Exercise goal =>
Determine how many lines in these records hold "what". Only the number is wanted.

Data records
^^^^^^^^^^^^^^^^
Lemma remove_set_ext P Q e :
  (forall i, P i = Q i) -> remove_set P e = remove_set Q e.
Proof.
  intros HPQ. induction e as [i t a tx tl cs IH] using Element_ind.
  rewrite !remove_set_eq. f_equal.
  rewrite Forall_forall in IH.
  rewrite (filter_ext _ (fun c => negb (Q (eid c)))).
  - apply map_ext_in. intros c Hc. apply filter_In in Hc as [Hc _]. auto.
  - intros c. now rewrite HPQ.
Qed.

Lemma remove_set_remove_set P Q e :
  remove_set P (remove_set Q e) = remove_set (fun i => Q i || P i) e.
Proof.
  induction e as [i t a tx tl cs IH] using Element_ind.
  rewrite !remove_set_eq. f_equal.
  rewrite Forall_forall in IH.
  induction cs as [|c cs IHcs]; simpl; trivial.
  destruct (Q (eid c)) eqn:EQ; simpl.
  - apply IHcs. intros c' Hc'. apply IH. now right.
  - rewrite eid_remove_set.
    destruct (P (eid c)) eqn:EP; simpl.
    + apply IHcs. intros c' Hc'. apply IH. now right.
    + f_equal.
      * apply IH. now left.
      * apply IHcs. intros c' Hc'. apply IH. now right.
Qed.

Lemma fold_remove_id (L : list nat) e :
  fold_left (fun r x => remove_id x r) L e = remove_set (fun i => mem i L) e.
Proof.
  revert e. induction L as [|x L IH]; intros e; simpl.
  - symmetry. now apply remove_set_id.
  - rewrite IH. unfold remove_id. rewrite remove_set_remove_set.
    reflexivity.
Qed.

Lemma for_each_verse_step (L : list nat) e :
  wf e ->
  for_each verse_step L e = Ok (fold_left (fun r x => remove_id x r) L e).
Proof.
  revert e. induction L as [|x L IH]; intros e Hwf; simpl; trivial.
  rewrite verse_step_spec; trivial. simpl.
  apply IH. now apply remove_set_wf.
Qed.

Lemma descendants_ids e : ids e = eid e :: map eid (descendants e).
Proof. now destruct e. Qed.

Lemma wf_descendants e : wf e -> NoDup (map eid (descendants e)).
Proof.
  unfold wf. rewrite descendants_ids. intros H. now inversion H.
Qed.

(** On distinct objects a descendant is referenced by a [findall] loop
    exactly when it has the tag. *)
Lemma mem_refs t root c :
  wf root -> In c (descendants root) ->
  mem (eid c) (refs t root) = has_tag t c.
Proof.
  intros Hwf Hc. apply wf_descendants in Hwf.
  unfold mem, refs, findall_desc.
  destruct (has_tag t c) eqn:Ht.
  - apply existsb_exists. exists (eid c). split; [|apply Nat.eqb_refl].
    apply in_map, filter_In. now split.
  - destruct (existsb _ _) eqn:E; trivial.
    apply existsb_exists in E as (y & Hy & Heq).
    apply Nat.eqb_eq in Heq. subst y.
    apply in_map_iff in Hy as (d & Heq & Hd).
    apply filter_In in Hd as [Hd Hdt].
    assert (d = c) by (eapply NoDup_map_inj_in; eauto).
    congruence.
Qed.

Lemma descendants_child e c d :
  In c (children e) -> In d (iter c) -> In d (descendants e).
Proof. intros Hc Hd. apply in_flat_map. eauto. Qed.

Lemma descendants_iter e d : In d (descendants e) -> In d (iter e).
Proof. destruct e. simpl. now right. Qed.

Lemma remove_set_prune P e :
  (forall c, In c (descendants e) -> P (eid c) = has_tag mei_verse c) ->
  remove_set P e = prune e.
Proof.
  induction e as [i t a tx tl cs IH] using Element_ind. intros HP.
  rewrite remove_set_eq, prune_eq. f_equal.
  rewrite Forall_forall in IH.
  rewrite (filter_ext_in _ (fun c => negb (has_tag mei_verse c))).
  - apply map_ext_in. intros c Hc. apply filter_In in Hc as [Hc _].
    apply IH; trivial. intros d Hd. apply HP.
    apply (descendants_child (Elem i t a tx tl cs) c); trivial.
    now apply descendants_iter.
  - intros c Hc. rewrite HP; trivial.
    apply (descendants_child (Elem i t a tx tl cs) c); trivial.
    apply in_iter_self.
Qed.
(** * dentls: listing or unlinking the regular files of one directory

    A shallow embedding of [dentls.c].  The program reads a directory with
    the raw [getdents] system call, sorts the names of the regular files
    into a search tree ([tsearch] of <search.h>) and walks that tree with
    [twalk], printing or unlinking each name.

    Conventions of the embedding:
    - C [char] cells are [ascii]; a C string is read from memory up to its
      terminating NUL and handled as a [string] afterwards;
    - C integers are [Z]; where the source type is narrower the
      wrap-around is written out ([wrap_int], [wrap_ulong]);
    - memory is a list of blocks addressed by allocation order, a pointer
      is a block address with a byte offset;
    - the operating system is a record of oracles ([world]); what the
      process changes (globals, heap, directory stream, directory content,
      the trace of writes and system calls) is the [state] threaded through
      a small state-and-exit monad. *)

From Stdlib Require Import ZArith List String Ascii Bool Lia Permutation.
Import ListNotations.
Open Scope Z_scope.

(** ** Characters and C strings *)

Definition NUL : ascii := Ascii.zero.

(** The value of a cell read as [unsigned char]. *)
Definition uchar (c : ascii) : Z := Z.of_N (N_of_ascii c).

(** [strcmp] of <string.h> on two C strings already cut at their NUL.
    Only the sign of the result is specified by the C standard; the
    difference of the first two differing cells is one valid choice and
    the program looks at the sign alone. *)
Fixpoint strcmp (s1 s2 : string) : Z :=
  match s1, s2 with
  | EmptyString, EmptyString => 0
  | EmptyString, String c2 _ => 0 - uchar c2
  | String c1 _, EmptyString => uchar c1 - 0
  | String c1 r1, String c2 r2 =>
      if Ascii.eqb c1 c2 then strcmp r1 r2 else uchar c1 - uchar c2
  end.

Fixpoint nul_free (s : string) : bool :=
  match s with
  | EmptyString => true
  | String c r => negb (Ascii.eqb c NUL) && nul_free r
  end.
(** * contact-control.py: scheduling, viewing and cancelling ground-station contacts

    A shallow embedding of the windowing, merging, validation and
    row-reconciliation logic of [contact-control.py], and the properties of
    that logic.

    Conventions of the embedding.
    - A [datetime] of the API is a time-zone aware instant; it is kept as the
      number of whole seconds since the epoch, in UTC.  The program renders
      every instant with [str] and reads it back with
      [strptime "%Y-%m-%d %H:%M:%S%z"], which only works for instants without
      a microsecond part, so one-second resolution is the program's own
      operating domain.  The client gives its datetimes in the local zone;
      this shows in [==] with a datetime in UTC, which is false for a local
      time of a repeated hour ([Datetime.eq_utc]).
    - A [timedelta] is kept as its total number of microseconds; [days],
      [seconds] and [microseconds] are Python's normalised fields.
    - Calls to the ground-station API and [print] are effects: they are
      recorded in a log, and an API call may raise.  An exception is never
      caught by the program, so it ends the run.
    - The answers of the interactive prompts are inputs of the functions,
      and so are the two texts that [get_contact_window] derives from the
      clock.  A prompt with a validator asks again in place; the lines typed
      at the prompts of [get_contact_window], which calls itself, are a
      list.
    - [main()] is one event of the log: a nested run of the root menu,
      after which the caller goes on.
    - A displayed row is its columns joined by ["  --  "]; the program gets
      them back with [split("--")] and [strip()].  A row is kept as the tuple
      of its columns, which is what the split gives as long as no column
      holds ["--"]. *)

From Stdlib Require Import ZArith List String Ascii Bool Lia.
From Stdlib Require Import QArith DecimalString DecimalPos Permutation Sorted.
Import ListNotations.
^^^^^^^^^^^^^^^^
Response for this exercise =>
2